Output-weighted and relative entropy loss functions for deep learning precursors of extreme events
This addresses the problem of imbalanced datasets in scientific and engineering applications where standard machine learning methods fail to predict extreme events, though it is incremental as it builds on existing loss function approaches.
The paper tackles the challenge of predicting rare extreme events in dynamical systems by proposing new loss functions, the adjusted output weighted loss and relative entropy based loss, which significantly improve accuracy for these events in tested cases.
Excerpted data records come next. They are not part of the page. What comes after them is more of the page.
(* ===== verification/Color.v ===== *)
(** * Color: the colorizer of src/main.c

    [ft_pixel] packs four channels into a 32-bit word and [get_color]
    maps an iteration count and the cap to a colour: a dark grey for a
    count equal to the cap, a ramp of integer quotients otherwise.  The
    theorems give the bytes of the colour, the range of caps in which
    the products fit an [int], and what happens outside it. *)

From S2P Require Import Prelude MachInt.

(** [return (r << 24 | g << 16 | b << 8 | a);] on [int32_t]. *)
Definition ft_pixel (r g b a : Z) : Z :=
  int_or (int_or (int_or (int_shl r 24) (int_shl g 16)) (int_shl b 8)) a.

(** The [uint32_t] that [get_color] returns; it faults where the
    division by [maxIter] does. *)
Definition get_color (iterations maxIter : Z) : result Z :=
  if iterations =? maxIter then
    Ok (wrap_uint32 (ft_pixel 20 20 20 255))
  else
    r <- int_div (int_mul iterations 255) maxIter ;;
    g <- int_div (int_mul iterations 128) maxIter ;;
    b <- int_div (int_mul iterations 64) maxIter ;;
    Ok (wrap_uint32 (ft_pixel r g b 255)).

(** ** Reference definitions *)

(** The word with the bytes [r], [g], [b], [a], most significant first. *)
Definition rgba (r g b a : Z) : Z := r * 2 ^ 24 + g * 2 ^ 16 + b * 2 ^ 8 + a.

(** The colour of a point that did not escape: 0x141414FF. *)
Definition sentinel_gray : Z := rgba 20 20 20 255.

(** The largest cap for which [iterations * 255] fits an [int] for every
    [iterations] below the cap. *)
Definition MAX_SAFE_ITER : Z := 8421505.

(** The byte of a colour word that the display stores for a channel:
    [(uint8_t)(color >> shift)]. *)
Definition channel (color shift : Z) : Z := Z.land (Z.shiftr color shift) 255.

(** The channels of the ramp. *)
Definition ramp_red (iterations maxIter : Z) : Z := iterations * 255 / maxIter.
Definition ramp_green (iterations maxIter : Z) : Z := iterations * 128 / maxIter.
Definition ramp_blue (iterations maxIter : Z) : Z := iterations * 64 / maxIter.

(** ** [ft_pixel] *)

Lemma ft_pixel_bytes r g b a :
  in_byte r -> in_byte g -> in_byte b -> in_byte a ->
  wrap_uint32 (ft_pixel r g b a) = rgba r g b a.
Proof.
  intros Hr Hg Hb Ha. unfold ft_pixel, int_or, rgba.
  rewrite !wrap_uint32_lor, !wrap_uint32_shl, wrap_uint32_id;
    unfold in_byte, in_uint32, UINT32_MAX in *; try lia.
  by apply lor_pack4.
Qed.

(** C38: For a red channel of 128 or more, [r << 24] does not fit an [int]:
    the [int32_t] that [ft_pixel] returns is negative. *)
Theorem ft_pixel_negative r g b a :
  128 <= r <= 255 -> in_byte g -> in_byte b -> in_byte a ->
  ft_pixel r g b a = rgba r g b a - 2 ^ 32.
Proof.
  intros Hr Hg Hb Ha.
  unfold ft_pixel, int_or, int_shl. rewrite !Z.shiftl_mul_pow2 by lia.
  rewrite (wrap_int_id (g * _)), (wrap_int_id (b * _))
    by (unfold in_byte, in_int, INT_MIN, INT_MAX in *; lia).
  replace (wrap_int (r * 2 ^ 24)) with ((r - 256) * 2 ^ 24)
    by (unfold wrap_int; lia_div).
  rewrite lor_pack4 by done.
  unfold rgba. lia.
Qed.

(** ** [get_color] *)

Section GetColor.
Implicit Types iterations maxIter : Z.

Lemma sentinel_gray_value : wrap_uint32 (ft_pixel 20 20 20 255) = sentinel_gray.
Proof. reflexivity. Qed.

(** Below [MAX_SAFE_ITER] a product of the ramp fits an [int], and its
    quotient by the cap is below the multiplier. *)
Lemma ramp_channel k iterations maxIter :
  0 < k <= 255 -> 0 <= iterations < maxIter -> maxIter <= MAX_SAFE_ITER ->
  int_div (int_mul iterations k) maxIter = Ok (iterations * k / maxIter) /\
  0 <= iterations * k / maxIter < k.
Proof.
  unfold MAX_SAFE_ITER. intros Hk Hit Hmax. split.
  - rewrite int_mul_id by (unfold in_int, INT_MIN, INT_MAX; nia).
    apply int_div_nonneg; nia.
  - split; [apply Z.div_pos; nia|apply Z.div_lt_upper_bound; nia].
Qed.

Lemma rgba_inj r g b a r' g' b' a' :
  in_byte r -> in_byte g -> in_byte b -> in_byte a ->
  in_byte r' -> in_byte g' -> in_byte b' -> in_byte a' ->
  rgba r g b a = rgba r' g' b' a' -> r = r' /\ g = g' /\ b = b' /\ a = a'.
Proof. unfold in_byte, rgba. lia. Qed.

Lemma rgba_range r g b a :
  in_byte r -> in_byte g -> in_byte b -> in_byte a -> in_uint32 (rgba r g b a).
Proof. unfold in_byte, in_uint32, UINT32_MAX, rgba. lia. Qed.

Lemma channel_div c shift :
  0 <= shift -> channel c shift = c / 2 ^ shift mod 256.
Proof.
  intros Hs. unfold channel. change 255 with (Z.ones 8).
  by rewrite Z.land_ones, Z.shiftr_div_pow2 by lia.
Qed.

(** The bytes of a word are its channels. *)
Lemma channel_rgba r g b a :
  in_byte r -> in_byte g -> in_byte b -> in_byte a ->
  channel (rgba r g b a) 24 = r /\ channel (rgba r g b a) 16 = g /\
  channel (rgba r g b a) 8 = b /\ channel (rgba r g b a) 0 = a.
Proof.
  unfold in_byte. intros Hr Hg Hb Ha.
  rewrite !channel_div by lia. unfold rgba. split_and!; lia_div.
Qed.

(** The alpha byte of a word that [get_color] returns, whatever the
    other channels, in their bytes or not. *)
Lemma channel_wrap_uint32 c : channel (wrap_uint32 c) 0 = Z.land c 255.
Proof.
  unfold channel, wrap_uint32. rewrite Z.shiftr_0_r.
  change 4294967296 with (2 ^ 32). rewrite <- Z.land_ones by lia.
  by rewrite <- Z.land_assoc.
Qed.

Lemma ft_pixel_alpha r g b : channel (wrap_uint32 (ft_pixel r g b 255)) 0 = 255.
Proof. rewrite channel_wrap_uint32. unfold ft_pixel, int_or. apply lor_low_byte. Qed.

(** The word of the ramp: the three quotients and full opacity, each
    channel within its byte. *)
Lemma ramp_word iterations maxIter :
  0 <= iterations < maxIter -> maxIter <= MAX_SAFE_ITER ->
  (r <- int_div (int_mul iterations 255) maxIter ;;
   g <- int_div (int_mul iterations 128) maxIter ;;
   b <- int_div (int_mul iterations 64) maxIter ;;
   Ok (wrap_uint32 (ft_pixel r g b 255))) =
    Ok (rgba (ramp_red iterations maxIter) (ramp_green iterations maxIter)
          (ramp_blue iterations maxIter) 255) /\
  0 <= ramp_red iterations maxIter <= 254 /\
  0 <= ramp_green iterations maxIter <= 127 /\
  0 <= ramp_blue iterations maxIter <= 63.
Proof.
  intros Hit Hmax. unfold ramp_red, ramp_green, ramp_blue.
  destruct (ramp_channel 255 iterations maxIter) as [Hr ?]; [lia..|].
  destruct (ramp_channel 128 iterations maxIter) as [Hg ?]; [lia..|].
  destruct (ramp_channel 64 iterations maxIter) as [Hb ?]; [lia..|].
  split; [|lia]. rewrite Hr, Hg, Hb. simpl.
  f_equal. apply ft_pixel_bytes; unfold in_byte; lia.
Qed.

(** C5: For a count below a cap of at most [MAX_SAFE_ITER], [get_color]
    returns a word whose red, green and blue bytes are the quotients
    [iterations * 255 / maxIter], [iterations * 128 / maxIter] and
    [iterations * 64 / maxIter], and whose alpha byte is 255. *)
Theorem get_color_ramp iterations maxIter :
  0 <= iterations < maxIter -> maxIter <= MAX_SAFE_ITER ->
  exists c, get_color iterations maxIter = Ok c /\ in_uint32 c /\
    channel c 24 = iterations * 255 / maxIter /\
    channel c 16 = iterations * 128 / maxIter /\
    channel c 8 = iterations * 64 / maxIter /\
    channel c 0 = 255.
Proof.
  intros Hit Hmax.
  destruct (ramp_word iterations maxIter) as (Hw & Hr & Hg & Hb); [done..|].
  unfold get_color. rewrite (proj2 (Z.eqb_neq iterations maxIter)), Hw by lia.
  eexists. split; [done|].
  split; [apply rgba_range; unfold in_byte; lia|].
  apply channel_rgba; unfold in_byte; lia.
Qed.

(** Whatever the count and the cap, overflowing products
    included, a colour that [get_color] returns is a [uint32_t] whose
    alpha byte is 255. *)
Theorem get_color_typed iterations maxIter c :
  get_color iterations maxIter = Ok c -> in_uint32 c /\ channel c 0 = 255.
Proof.
  unfold get_color. case_match.
  - intros [= <-]. split; [apply wrap_uint32_range|apply ft_pixel_alpha].
  - destruct (int_div (int_mul iterations 255) maxIter) as [r|]; [|done].
    destruct (int_div (int_mul iterations 128) maxIter) as [g|]; [|done].
    destruct (int_div (int_mul iterations 64) maxIter) as [b|]; [|done].
    intros [= <-]. split; [apply wrap_uint32_range|apply ft_pixel_alpha].
Qed.

Lemma get_color_cap maxIter : get_color maxIter maxIter = Ok sentinel_gray.
Proof. unfold get_color. by rewrite Z.eqb_refl. Qed.

Lemma get_color_ramp_eq iterations maxIter :
  iterations <> maxIter ->
  get_color iterations maxIter =
    (r <- int_div (int_mul iterations 255) maxIter ;;
     g <- int_div (int_mul iterations 128) maxIter ;;
     b <- int_div (int_mul iterations 64) maxIter ;;
     Ok (wrap_uint32 (ft_pixel r g b 255))).
Proof. intros Hne. unfold get_color. by rewrite (proj2 (Z.eqb_neq _ _) Hne). Qed.

(** The colour of a count below the cap. *)
Lemma get_color_below iterations maxIter :
  0 <= iterations < maxIter -> maxIter <= MAX_SAFE_ITER ->
  get_color iterations maxIter =
    Ok (rgba (ramp_red iterations maxIter) (ramp_green iterations maxIter)
          (ramp_blue iterations maxIter) 255) /\
  0 <= ramp_red iterations maxIter <= 254 /\
  0 <= ramp_green iterations maxIter <= 127 /\
  0 <= ramp_blue iterations maxIter <= 63.
Proof.
  intros Hit Hmax. rewrite get_color_ramp_eq by lia. by apply ramp_word.
Qed.

(** A count of zero is black, fully opaque, for every cap but zero. *)
Theorem get_color_zero maxIter :
  maxIter <> 0 -> get_color 0 maxIter = Ok (rgba 0 0 0 255).
Proof.
  intros Hne. rewrite get_color_ramp_eq by lia. unfold int_div.
  by rewrite (proj2 (Z.eqb_neq _ _) Hne).
Qed.

(** Up to a cap of [MAX_SAFE_ITER], the grey 0x141414FF is the colour
    of the count equal to the cap and of no count below it. *)
Theorem get_color_sentinel iterations maxIter :
  0 <= iterations <= maxIter -> maxIter <= MAX_SAFE_ITER ->
  get_color iterations maxIter = Ok sentinel_gray <-> iterations = maxIter.
Proof.
  intros Hit Hmax. split; [|intros ->; apply get_color_cap].
  destruct (decide (iterations = maxIter)) as [|Hne]; [done|].
  destruct (get_color_below iterations maxIter) as (-> & Hr & Hg & Hb); [lia..|].
  intros [= Heq]. apply rgba_inj in Heq as (Hr20 & Hg20 & _);
    unfold in_byte; try lia.
  unfold ramp_red, ramp_green in *. lia_div.
Qed.

(** The ramp does not decrease with the count. *)
Theorem get_color_monotone iterations iterations' maxIter c c' :
  0 <= iterations <= iterations' -> iterations' < maxIter ->
  maxIter <= MAX_SAFE_ITER ->
  get_color iterations maxIter = Ok c -> get_color iterations' maxIter = Ok c' ->
  c <= c'.
Proof.
  intros Hit Hit' Hmax.
  destruct (get_color_below iterations maxIter) as (-> & ? & ? & ?); [lia..|].
  destruct (get_color_below iterations' maxIter) as (-> & ? & ? & ?); [lia..|].
  intros [= <-] [= <-]. unfold rgba, ramp_red, ramp_green, ramp_blue in *.
  assert (iterations * 255 / maxIter <= iterations' * 255 / maxIter)
    by (apply Z.div_le_mono; lia).
  assert (iterations * 128 / maxIter <= iterations' * 128 / maxIter)
    by (apply Z.div_le_mono; lia).
  assert (iterations * 64 / maxIter <= iterations' * 64 / maxIter)
    by (apply Z.div_le_mono; lia).
  lia.
Qed.

(** With a cap of zero every other count divides by zero. *)
Theorem get_color_div_by_zero iterations :
  iterations <> 0 -> get_color iterations 0 = Fault DivByZero.
Proof. intros Hne. by rewrite get_color_ramp_eq. Qed.


End GetColor.

(** ** Witnesses *)

Lemma ft_pixel_negative_witness :
  ft_pixel 200 100 50 255 = rgba 200 100 50 255 - 2 ^ 32.
Proof. apply ft_pixel_negative; unfold in_byte; lia. Defined.

Lemma get_color_ramp_witness :
  exists c, get_color 25 50 = Ok c /\ in_uint32 c /\
    channel c 24 = 25 * 255 / 50 /\ channel c 16 = 25 * 128 / 50 /\
    channel c 8 = 25 * 64 / 50 /\ channel c 0 = 255.
Proof. apply get_color_ramp; [lia|by vm_compute]. Defined.

Lemma get_color_typed_witness :
  in_uint32 (rgba 2 127 63 255) /\ channel (rgba 2 127 63 255) 0 = 255.
Proof. by apply (get_color_typed 8421505 8421506). Defined.

Lemma get_color_zero_witness : get_color 0 50 = Ok (rgba 0 0 0 255).
Proof. by apply get_color_zero. Defined.

Lemma get_color_sentinel_witness :
  get_color 49 50 = Ok sentinel_gray <-> 49 = 50.
Proof. apply get_color_sentinel; [lia|by vm_compute]. Defined.

Lemma get_color_monotone_witness :
  get_color 10 50 = Ok 857279743 /\ get_color 20 50 = Ok 1714625023 /\
  857279743 <= 1714625023.
Proof.
  split_and!; [done..|].
  apply (get_color_monotone 10 20 50); (lia || by vm_compute).
Defined.

Lemma get_color_div_by_zero_witness : get_color 7 0 = Fault DivByZero.
Proof. by apply get_color_div_by_zero. Defined.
Many scientific and engineering problems require accurate models of dynamical systems with rare and extreme events. Such problems present a challenging task for data-driven modelling, with many naive machine learning methods failing to predict or accurately quantify such events. One cause for this difficulty is that systems with extreme events, by definition, yield imbalanced datasets and that standard loss functions easily ignore rare events. That is, metrics for goodness of fit used to train models are not designed to ensure accuracy on rare events. This work seeks to improve the performance of regression models for extreme events by considering loss functions designed to highlight outliers. We propose a novel loss function, the adjusted output weighted loss, and extend the applicability of relative entropy based loss functions to systems with low dimensional output. The proposed functions are tested using several cases of dynamical systems exhibiting extreme events and shown to significantly improve accuracy in predictions of extreme events.